I've used honey, chocolate, royal icing or anything (food wise) that is suitable for presentation or taste that will solidify somewhat and remain sticky to keep the Croque em Bouche from falling apart.


----------



## mezzaluna (Aug 29, 2000)

This recipe Croquembouche Recipe: Recipes: Food Network from Gale Gand is likely to be reliable- and good. She knows her sugar.

Good luck, and best wishes on your marriage!
Mezzaluna


----------



## ishbel (Jan 5, 2007)

I've made a number of these for weddings and parties when friends request them.

I made two or three, but was not pleased with the resultant rather uneven tower... I had agreed to make a croquembouche for a French girl-friend's wedding and she asked her village Patissiere for his recipes plus how he got the tower of choux buns so tall and so evenly spaced. It is a tall, metal cone. You start by filling the cone from the 'bottom'... which becomes the top when inverted. 

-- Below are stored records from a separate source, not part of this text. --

(** * NanoGUI [Screen]: focus, keyboard routing, modality, drag capture,
      resize and window stacking

    A shallow embedding of [src/src/screen.cpp] (class [Screen] of
    [include/nanogui/screen.h]).  Widgets live on the C++ heap and are
    referred to by pointers; here a pointer is a key of a finite map from
    keys to widget records, a null pointer is [None], and a pointer to a
    freed or never allocated object is a key the map does not bind
    (dereferencing it makes the operation fault).  Calls of virtual
    widget handlers are recorded in an event log carried by the state. *)

From Stdlib Require Import ZArith Lia.
From stdpp Require Import base option list gmap.

Local Open Scope Z_scope.

(** * The model *)

(** ** Geometry and enumerations *)

(** [Eigen::Vector2i]. *)
Abbreviation Vector2i := (Z * Z)%type.

Definition vsub (a b : Vector2i) : Vector2i := (a.1 - b.1, a.2 - b.2).
Definition vadd (a b : Vector2i) : Vector2i := (a.1 + b.1, a.2 + b.2).

(** Component-wise division of an integer vector by a scalar
    ([size /= mPixelRatio]); C++ integer division truncates. *)
Definition vquot (a : Vector2i) (r : Z) : Vector2i := (Z.quot a.1 r, Z.quot a.2 r).

(** A [double] is carried by its 64-bit pattern and a [float] by its
    32-bit pattern: timestamps are stored and passed on, scroll offsets
    are narrowed from [double] to [float] and passed on. *)
Abbreviation double := Z.
Abbreviation float := Z.

(** [m / 2^k] rounded to the nearest integer, ties to the even one. *)
Definition round_shift (m k : Z) : Z :=
  if k <=? 0 then Z.shiftl m (- k)
  else
    let q := Z.shiftr m k in
    let r := m - Z.shiftl q k in
    let half := Z.shiftl 1 (k - 1) in
    if r <? half then q
    else if half <? r then q + 1
    else if Z.even q then q else q + 1.

(** [(float) d], the conversion that [Vector2f(x, y)] applies to its
    [double] arguments, on the bit patterns, as IEEE 754 arithmetic does
    it: the nearest [float], ties to even; infinity beyond the range of
    [float]; a quiet NaN with the leading bits of the payload for a NaN.
    The finite value [M * 2^E] is rounded to [N * 2^q] with [N] of at
    most 24 bits and [q] not below -149; [N + (q + 149) * 2^23] is then
    its encoding, for subnormal and normal results alike. *)
Definition float_of_double (d : double) : float :=
  let sign := Z.shiftl (Z.shiftr d 63 mod 2) 31 in
  let e := Z.shiftr d 52 mod 2048 in
  let m := d mod 2^52 in
  if e =? 2047 then
    if m =? 0 then sign + 2139095040
    else sign + Z.lor 2143289344 (Z.shiftr m 29)
  else
    let M := if e =? 0 then m else 2^52 + m in
    let E := if e =? 0 then -1074 else e - 1075 in
    if M =? 0 then sign
    else
      let q := Z.max (E + Z.log2 M + 1 - 24) (-149) in
      let N := round_shift M (q - E) in
      let bits := N + Z.shiftl (q + 149) 23 in
      if 2139095040 <=? bits then sign + 2139095040 else sign + bits.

The result is a tall, evenly spaced tower, and when you spin sugar strands and dress the croquembouche with silvered/gilded chocolate dragees... it looks wonderful!


----------



## hotchef (Jul 25, 2006)

go to a hardware store and get some chickenwire and make a basic form of the pyramide. this can be as high as you wish or up to the ceiling..
than cover the thing with foil and around you put your profiteroles. start with bigger ones at the bottoma nd build them up, with smaller ones on the top. use a VERY sticky sugar sirup to hold them together.
i do it like this up tp 1.5 m, sorry i have no pictures.
also you can use fairly thin polystyrene sheets that will bend around the chicken wire. since yo ucan't glue togetehr the sheets, wrap scotch tape around it every 20 cm or so.
here you can than stick the profiteroles onto the sheets with toothpics, every fifth or so...


----------